Bab 18

26 8 6
                                    

Melihat sikap Carla yang jadi melunak, Ayung tersenyum tipis karena merasa menang. Seperti biasa, pamor orang tuanya selalu membuat terpukau dan segan. Begitu pula dengan mama Bito. Orang tua mana yang tidak mau punya calon menantu dari keluarga kaya dan sukses seperti Ayung?

"Tante, aku ikut creambath juga ya, biar kita bisa ngobrol-ngobrol." Tanpa menunggu jawaban, Ayung langsung menyuruh Bito untuk pindah tempat duduk agar dia bisa duduk di dekat Carla.

"Aish! Apaan, sih?" Bito makin sewot melihat tingkah Ayung yang berlebihan.

"Ayolah, Cinta! Cinta! Cinta!" Ayung malah merengek.

Bito akhirnya mengalah daripada dia makin malu dengan kelakuan cewek itu. Dia tetap berharap kalau mamanya akan menentang Ayung. Semoga Carla tidak tergoda dengan kekayaan serta kesuksesan keluarga Ayung.

"Aku creambath pakai ginseng aja," ucap Ayung begitu salah satu terapis mendekatinya.

"Kita keramas dulu ya, Mbak. Silakan," jawab terapis dengan ramah. Meski bertubuh tinggi besar, ternyata dia tidak kejam dan menyeramkan.

"Oh, iya. Aku sampai lupa. Maaf ya, Mbak." Ayung tertawa ringan.

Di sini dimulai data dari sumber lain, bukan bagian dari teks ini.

(* ===== verification/WireSound.v ===== *)
(** What the rest of the program may assume of decoded datagrams and of the
    wire primitives: every inbound TLV is valid, and addresses survive exactly
    when the format can carry them. *)
From S2P Require Import Prelude Net Model Wire WireDecode WireEncode WirePrefix WireRoundtrip.
Local Open Scope Z_scope.

Section Sound.
Context {NL : IpNetLib}.

(** Valid inbound TLVs: non-zero intervals and hop counts, canonical keys, and
    finite routes with an origin and a next hop of the family they need. *)
Definition inbound_update_ok (u : ResolvedUpdate) : Prop :=
  in_u16 (ru_interval_cs u) /\ ru_interval_cs u <> 0 /\ in_u16 (ru_seqno u) /\ in_u16 (ru_metric u) /\
  match ru_key u with
  | None => ru_metric u = INFINITY
  | Some k =>
      key_wf k /\ (ru_v4_via_v6 u = true -> net_is_ipv4 (destination k) = true) /\
      (ru_metric u = INFINITY -> ru_next_hop u = None) /\
      (ru_metric u <> INFINITY -> is_Some (ru_router_id u) /\
         exists a, ru_next_hop u = Some a /\
           is_ipv4 a = negb (ru_v4_via_v6 u || negb (net_is_ipv4 (destination k))))
  end.

Definition inbound_ok (t : Tlv) : Prop :=
  match t with
  | TAckRequest nonce interval => in_u16 nonce /\ in_u16 interval /\ interval <> 0
  | TAck nonce => in_u16 nonce
  | THello _ seqno interval _ => in_u16 seqno /\ in_u16 interval
  | TIhu _ rxcost interval _ => in_u16 rxcost /\ in_u16 interval /\ interval <> 0
  | TUpdate u => inbound_update_ok u
  | TRouteRequest (Some k) _ => key_wf k
  | TSeqnoRequest k seqno hop _ _ => key_wf k /\ in_u16 seqno /\ 0 < hop < 256
  | TUnknown type_ _ => TLV_SEQNO_REQUEST < type_ < 256
  | _ => True
  end.

(** The next hops the parser keeps are of their slot's family. *)
Definition parser_ok (st : ParserState) : Prop :=
  (forall a, ps_next_hop_v4 st = Some a -> is_ipv4 a = true) /\
  (forall a, ps_next_hop_v6 st = Some a -> is_ipv4 a = false).

Lemma parser_ok_new src : parser_ok (ParserState_new src).
Proof. split; simpl; intros a; destruct (is_ipv4 src) eqn:E; by intros ?; simplify_eq. Qed.

Lemma parser_ok_next_hop a st : parser_ok st -> parser_ok (set_next_hop a st).
Proof.
  intros [H4 H6]. unfold set_next_hop. destruct (is_ipv4 a) eqn:E; split; simpl; naive_solver.
Qed.

Lemma be16_range l : in_u16 (be16 l).
Proof.
  unfold be16. pose proof (be_value_range (take 2 l)) as H. rewrite length_take in H.
  assert (256 ^ Z.of_nat (2 `min` length l) <= 256 ^ 2) by (apply Z.pow_le_mono_r; lia).
  unfold in_u16. lia.
Qed.

Lemma decode_prefix_family ae plen om suffix prev p :
  decode_prefix ae plen om suffix prev = Some p ->
  net_is_ipv4 p = bool_decide (ae = Ipv4 \/ ae = Ipv4ViaIpv6).
Proof.
  unfold decode_prefix. destruct (prefix_encoded_len ae plen); simpl; [|done].
  destruct (_ || _); [done|]. destruct (if (0 <? om)%nat then _ else _); simpl; [|done].
  intros H. destruct ae; try done; simpl in H; apply fmap_Some in H as (q & _ & ->); done.
Qed.

Lemma update_flags_hops flags ae p st :
  parser_ok st -> parser_ok (update_flags flags ae p st).
Proof. intros H. unfold update_flags. by repeat case_match. Qed.

Lemma finish_update_ok value ae n p i s m st r st' om suffix prev plen :
  parser_ok st -> in_u16 i -> i <> 0 -> in_u16 s -> in_u16 m -> ae <> Wildcard ->
  decode_prefix ae plen om suffix prev = Some p ->
  finish_update value ae n p i s m st = Ok (r, st') ->
  parser_ok st' /\ match r with Some t => inbound_ok t | None => True end.
Proof.
  intros Hp Hi H0 Hs Hm Hw Hd He. unfold finish_update in He.
  apply result_bind_Ok in He as (sub & _ & He). destruct (mandatory_unknown sub); [by simplify_eq|].
  apply result_bind_Ok in He as (k & Hk & He). apply ok_or_Ok in Hk.
  assert (net_is_ipv4 (destination k) = net_is_ipv4 p) as Hfam.
  { revert Hk. unfold RouteKey_new. destruct (match sub_source_prefix sub with Some _ => _ | None => _ end);
      [done|]. intros [= <-]. apply net_trunc_is_ipv4. }
  apply RouteKey_new_wf in Hk. apply decode_prefix_family in Hd.
  destruct (negb (m =? INFINITY) && bool_decide (ps_router_id st = None)) eqn:E1; [by simplify_eq|].
  destruct (negb (m =? INFINITY) && _) eqn:E2 in He; simplify_eq; [done|].
  split; [done|]. simpl. unfold inbound_update_ok. simpl. split_and!; try done.
  - intros Hv. apply bool_decide_eq_true in Hv. subst ae. by rewrite Hfam, Hd.
  - intros ->. done.
  - intros Hfin. replace (m =? INFINITY) with false in * by lia. simpl in E1, E2.
    apply bool_decide_eq_false in E1, E2. rewrite <- not_eq_None_Some. split; [done|]. clear E1.
    rewrite Hfam. destruct Hp as [P4 P6]. rewrite Hd in *.
    destruct ae; try done; simpl in *;
      match goal with H : ?o <> None |- _ => destruct o as [a|] eqn:Eo; [|done] end;
      exists a; split; auto.
Qed.

Lemma decode_update_ok value st r st' :
  parser_ok st -> decode_update value st = Ok (r, st') ->
  parser_ok st' /\ match r with Some t => inbound_ok t | None => True end.
Proof.
  intros Hp He. unfold decode_update in He.
  destruct (length value <? 10)%nat; [done|]. destruct (ae_from_u8 _) as [ae|]; [|by simplify_eq].
  destruct (Z.eqb_spec (be16 (slice 4 6 value)) 0) as [|Hi]; [done|].
  destruct (negb _ && bool_decide (ae = Wildcard)) eqn:Ew; [by simplify_eq|].
  destruct (bool_decide_reflect (ae = Wildcard)) as [Hae|Hw].
  - rewrite andb_true_r in Ew. apply negb_false_iff, Z.eqb_eq in Ew.
    destruct (negb _ || negb _); [by simplify_eq|].
    apply result_bind_Ok in He as (sub & _ & He).
    destruct (_ || _) in He; simplify_eq; [done|]. split; [done|].
    unfold inbound_ok, inbound_update_ok. simpl. auto using be16_range.
  - destruct (_ && negb _) in He; [by simplify_eq|]. apply result_bind_Ok in He as (n & _ & He).
    destruct (_ || _) in He; [done|].
    destruct (decode_prefix _ _ _ _ _) as [p|] eqn:Ed; [|by simplify_eq].
    eapply finish_update_ok in He; eauto using be16_range, update_flags_hops.
Qed.

Lemma decode_route_request_ok value t : decode_route_request value = Ok (Some t) -> inbound_ok t.
Proof.
  unfold decode_route_request. intros He. result_steps He; simplify_eq; simpl; try done.
  eapply RouteKey_new_wf, ok_or_Ok. done.
Qed.

Lemma decode_seqno_request_ok value t : decode_seqno_request value = Ok (Some t) -> inbound_ok t.
Proof.
  unfold decode_seqno_request. intros He. result_steps He; simplify_eq; simpl; try done.
  split_and!; [by eapply RouteKey_new_wf, ok_or_Ok | apply be16_range | |].
  - apply orb_false_iff in E2 as [_ E2]. unfold at_, octet in *.
    match goal with |- 0 < u8 ?b => pose proof (u8_range b) end. lia.
  - unfold at_, octet. apply u8_range.
Qed.

Lemma decode_simple_ok value t :
  decode_ack_request value = Ok (Some t) \/ decode_ack value = Ok (Some t) \/
  decode_hello value = Ok (Some t) \/ decode_ihu value = Ok (Some t) -> inbound_ok t.
Proof.
  unfold decode_ack_request, decode_ack, decode_hello, decode_ihu.
  intros [He|[He|[He|He]]]; result_steps He; simplify_eq; simpl; auto using be16_range.
  - split_and!; [apply be16_range..|lia].
  - apply orb_false_iff in E2 as [_ E2]. split_and!; [apply be16_range..|lia].
Qed.

Lemma stateless_Ok st r o st' : stateless st r = Ok (o, st') <-> r = Ok o /\ st' = st.
Proof. destruct r; simpl; naive_solver. Qed.

(** A TLV is dropped when it has an unknown mandatory sub-TLV. *)
Ltac destruct_unknown :=
  match goal with |- match (if ?b then _ else _) with _ => _ end => by destruct b end.

Lemma decode_tlv_ok type_ value st r st' :
  0 < type_ < 256 -> parser_ok st -> decode_tlv type_ value st = Ok (r, st') ->
  parser_ok st' /\ match r with Some t => inbound_ok t | None => True end.
Proof.
  intros Ht Hp He. unfold decode_tlv in He.
  repeat match type of He with
  | (if (?a =? ?b) then _ else _) = _ => destruct (Z.eqb_spec a b)
  end; try (apply stateless_Ok in He as [He ->]; split; [done|]; destruct r; [|done]);
    eauto using decode_simple_ok, decode_route_request_ok, decode_seqno_request_ok, decode_update_ok.
  - by simplify_eq.
  - unfold decode_router_id in He. result_steps He; simplify_eq. split; [done|]. destruct_unknown.
  - unfold decode_next_hop in He. result_steps He; simplify_eq; try done.
    split; [by apply parser_ok_next_hop | destruct_unknown].
  - simplify_eq. split; [done|]. simpl.
    unfold TLV_PADN, TLV_ACK_REQ, TLV_ACK, TLV_HELLO, TLV_IHU, TLV_ROUTER_ID, TLV_NEXT_HOP,
      TLV_UPDATE, TLV_ROUTE_REQUEST, TLV_SEQNO_REQUEST in *. lia.
Qed.

Lemma next_frame_type data t v rest : next_frame data = FrameTlv t v rest -> 0 < t < 256.
Proof.
  unfold next_frame. destruct data as [|b data]; [done|]. pose proof (u8_range b).
  destruct (Z.eqb_spec (u8 b) 0); [done|]. repeat case_match; intros ?; simplify_eq. lia.
Qed.

Lemma tlv_loop_ok n body st acc ts st' :
  parser_ok st -> Forall inbound_ok acc -> tlv_loop n body st acc = Ok (ts, st') ->
  Forall inbound_ok ts.
Proof.
  revert body st acc. induction n as [|n IH]; intros body st acc Hp Ha He; simpl in He;
    destruct (next_frame body) as [|rest|t|t v rest] eqn:F; try done; try by simplify_eq.
  - eapply IH; [done| |done]. apply Forall_app. by split; [|constructor].
  - apply result_bind_Ok in He as ([o st1] & Hd & He).
    eapply decode_tlv_ok in Hd as [Hp1 Ho]; [|by eapply next_frame_type|done].
    eapply IH; [done| |done]. apply Forall_app. split; [done|]. destruct o; by repeat constructor.
Qed.

(** C9. Every TLV of a datagram that decodes is valid: intervals and hop counts
    the protocol requires to be non-zero are, every number is in its width, route
    keys are canonical (truncated, families consistent), a wildcard Update is a
    retraction, and a finite Update carries a router-id and a next hop of the
    family its encoding needs. *)
Theorem decode_packet_sound data src p :
  decode_packet data src = Ok p -> Forall inbound_ok (tlvs p).
Proof.
  unfold decode_packet. intros He. result_steps He. simplify_eq.
  unfold decode_body in Hx. destruct x as [ts st']. simpl.
  eapply tlv_loop_ok; [apply parser_ok_new | constructor | done].
Qed.

End Sound.

(** C36. An address survives the wire exactly when it is encodable: IPv4 and
    global IPv6 addresses always, link-local IPv6 addresses only inside
    fe80::/64, because the encoder uses the eight-octet form for all of fe80::/10
    and the decoder restores fe80::/64. *)
Theorem address_roundtrip_iff a :
  decode_address (fst (encode_address a)) (snd (encode_address a)) = Some a <-> encodable a.
Proof. apply decode_encode_address. Qed.

(** An address of fe80::/10 outside fe80::/64 comes back as another address. *)
Example link_local_loses_bits :
  let a := IpV6 (ipv6 [0xfe80; 1; 0; 0; 0; 0; 0; 1]) in
  decode_address (fst (encode_address a)) (snd (encode_address a))
  = Some (IpV6 (ipv6 [0xfe80; 0; 0; 0; 0; 0; 0; 1])) /\ ~ encodable a.
Proof. split; [vm_compute; reflexivity | apply (bool_decide_unpack _); vm_compute; exact I]. Qed.

(** * Worked inputs *)

Definition sound_net : IpNetLib := ipnet_model.
#[local] Existing Instance sound_net.

(** A Hello, a Router-ID and an Update for 10.0.0.0/8. *)
Definition sample_datagram : list byte :=
  map b8 ([42; 2; 0; 33] ++ [4; 6; 0; 0; 0; 1; 1; 144] ++ [6; 10; 0; 0; 1; 2; 3; 4; 5; 6; 7; 8]
          ++ [8; 11; 1; 0; 8; 0; 6; 64; 0; 7; 0; 128; 10]).

Lemma decode_packet_sound_witness :
  exists p, decode_packet sample_datagram (IpV4 (ipv4 192 0 2 1)) = Ok p /\
    length (tlvs p) = 3%nat /\ Forall inbound_ok (tlvs p).
Proof.
  destruct (decode_packet sample_datagram (IpV4 (ipv4 192 0 2 1))) as [p|e] eqn:E.
  - exists p. split; [reflexivity|]. split; [|exact (decode_packet_sound _ _ _ E)].
    apply (f_equal (fun r => match r with Ok q => length (tlvs q) | Err _ => 0%nat end)) in E.
    rewrite <- E. vm_compute. reflexivity.
  - apply (f_equal (fun r => match r with Ok _ => true | Err _ => false end)) in E.
    vm_compute in E. discriminate E.
Defined.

Di sepanjang perawatan, Ayung tidak pernah berhenti berceloteh. Ada saja yang dia ceritakan. Tidak hanya Carla, Bu Linda dan para terapis juga jadi ikut berbincang. Mereka saling bersahutan, seperti sekumpulan burung berkicau bersama. Suasana salon yang biasanya sepi sendu, hanya ada alunan musik syahdu, kini riuh ramai seperti di pasar. Bito terus merutuk di dalam hati. Kali ini Ayung berhasil mengambil hati Carla, diawali dengan pesona orang tuanya. Gawat!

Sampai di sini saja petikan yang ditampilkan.